Indigo Wireless is a regional wireless telecommunications company in northern Pennsylvania. Based in Wellsboro, Indigo is often the only provider of service in its coverage area and is a local roaming partner for both AT&T and T-Mobile.

Network
Indigo's wireless network includes EDGE and GPRS data technology as well as UMTS. Both the 2G and 3G networks are run on the Cellular 850 MHz band due to the mountainous terrain of northern Pennsylvania. Indigo also holds PCS 1900 MHz licenses in the majority of its coverage area and uses it to provide GSM or LTE fixed wireless internet depending on location. Their website advertises them as having the most towers in Tioga County, where they are based.

Roaming
Customers of many different providers can freely roam onto Indigo's GSM and UMTS networks and have access to full voice and data services depending on the roaming agreement. Indigo is a member of the GSMA and maintains many domestic and international roaming agreements with a variety of partner networks.

History
In 1991, Indigo Wireless started as the Americell PA-3 Partnership. It acquired the FCC license to serve Rural Service Area PA-3 in Potter, Clinton, and Tioga Counties. In 1992, Indigo received $8 million to create a cellular network in Northern PA. It built a telecommunications switch in Lock Haven, Clinton County, PA and launched service there. In 1993,  turned on the first cellular service in Tioga County by building a tower in Mansfield, PA. It also started selling service to residents of Tioga under the name Cellular One of Tioga. Their network was analog at the time. 1994 brought on the first roaming agreements for Indigo. It got agreements with 300 other service providers in the US and Canada so its customers could travel with their phones outside of northern PA. In 1997, Indigo (CellOne of Tioga) started upgrading their network to digital. Indigo's digital service rollout in the RSA PA-3 area happened before many Pennsylvania cities, such as Harrisburg, even got basic digital service. In 2000, after AT&T had left the Cellular One group and Southwestern Bell and Bell South had left in order to become Cingular Wireless, Indigo finally changed its name from Cellular One of Tioga to Indigo Wireless. 2003 gave Indigo licenses to operate in Bradford, Sullivan, and Wyoming counties after working closely with AT&T Wireless. In 2004, Indigo began upgrading to GSM in every area it covered. This new use of GSM technology allowed Indigo customers to use data on their phones and computers via the Indigo network. Indigo Wireless is still the only GSM provider in parts of northern PA and continues to provide service to customers from other carriers who roam onto their network.

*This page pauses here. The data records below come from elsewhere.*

(** ** ChaCha20 *)

Definition quarter_round (st : list Z) (a b c d : nat) : option (list Z) :=
  va ← st !! a; vb ← st !! b; vc ← st !! c; vd ← st !! d;
  let va := u32 (va + vb) in let vd := rotl 32 (Z.lxor vd va) 16 in
  let vc := u32 (vc + vd) in let vb := rotl 32 (Z.lxor vb vc) 12 in
  let va := u32 (va + vb) in let vd := rotl 32 (Z.lxor vd va) 8 in
  let vc := u32 (vc + vd) in let vb := rotl 32 (Z.lxor vb vc) 7 in
  Some (<[d := vd]> (<[c := vc]> (<[b := vb]> (<[a := va]> st)))).

Definition double_round (st : list Z) : option (list Z) :=
  foldM (fun st q => let '(a, b, c, d) := q in quarter_round st a b c d) st
    [(0, 4, 8, 12); (1, 5, 9, 13); (2, 6, 10, 14); (3, 7, 11, 15);
     (0, 5, 10, 15); (1, 6, 11, 12); (2, 7, 8, 13); (3, 4, 9, 14)]%nat.

Definition words (b : bytes) (n : nat) : option (list Z) := mapM (fun i => le_val <$> rslice b (i * 4) 4) (seq 0 n).

Definition chacha_block (key nonce : bytes) (counter : Z) : option bytes :=
  kw ← words key 8;
  nw ← words nonce 3;
  let initial := [0x61707865; 0x3320646e; 0x79622d32; 0x6b206574] ++ kw ++ [counter] ++ nw in
  st ← foldM (fun st _ => double_round st) initial (seq 0 10);
  Some (zip_with (fun a b => u32 (a + b)) st initial ≫= le_bytes 4).

(** The loop from [offset]; the data before it has been processed. *)
Fixpoint keystream_loop (fuel : nat) (key nonce : bytes) (counter : Z) (data : bytes) : option bytes :=
  match fuel with
  | O => Some data
  | S fuel' =>
      match data with
      | [] => Some []
      | _ =>
          keyblock ← chacha_block key nonce counter;
          rest ← keystream_loop fuel' key nonce (u32 (counter + 1)) (drop 64 data);
          Some (zip_with Z.lxor (take 64 data) keyblock ++ rest)
      end
  end.

Definition apply_keystream (key nonce : bytes) (start_counter : Z) (data : bytes) : option bytes :=
  keystream_loop (length data) key nonce start_counter data.

(** ["SECT"] *)
Definition sector_nonce (sector_lba : Z) : bytes := le_bytes 8 sector_lba ++ [83; 69; 67; 84].

Definition transform_sector (key : bytes) (sector_lba : Z) (sector_data : bytes) : option bytes :=
  apply_keystream key (sector_nonce sector_lba) 1 sector_data.

(** ** The one-shot definition *)

Definition compress (st : list Z) (block : bytes) : list Z := default st (process_block st block).

(** The first [n] blocks of 64 bytes. *)
Fixpoint chunks (n : nat) (m : bytes) : list bytes :=
  match n with
  | O => []
  | S n' => take 64 m :: chunks n' (drop 64 m)
  end.

(** FIPS 180-4 padding: a one bit, zeros, and the length in bits. *)
Definition padding (len : nat) : bytes :=
  0x80 :: replicate (Z.to_nat ((55 - Z.of_nat len) mod 64)) 0 ++ be_bytes 8 (u64 (Z.of_nat len * 8)).
Definition pad (m : bytes) : bytes := m ++ padding (length m).

Definition sha256_ref (m : bytes) : bytes :=
  words_to_bytes (foldl compress H0 (chunks (length (pad m) / 64) (pad m))).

In late 2010, Indigo began offering high-speed broadband Internet service to residents of Tioga County utilizing fixed point-to-multipoint wireless equipment from Ubiquiti Networks. This equipment has the capabilities to provide service speeds of over 1 Gbit/s of Internet service to resident and businesses throughout the coverage area.  Services are being marked and sold under the Xtreme Internet name Indigo also offers residential and business internet through its 3G and LTE networks.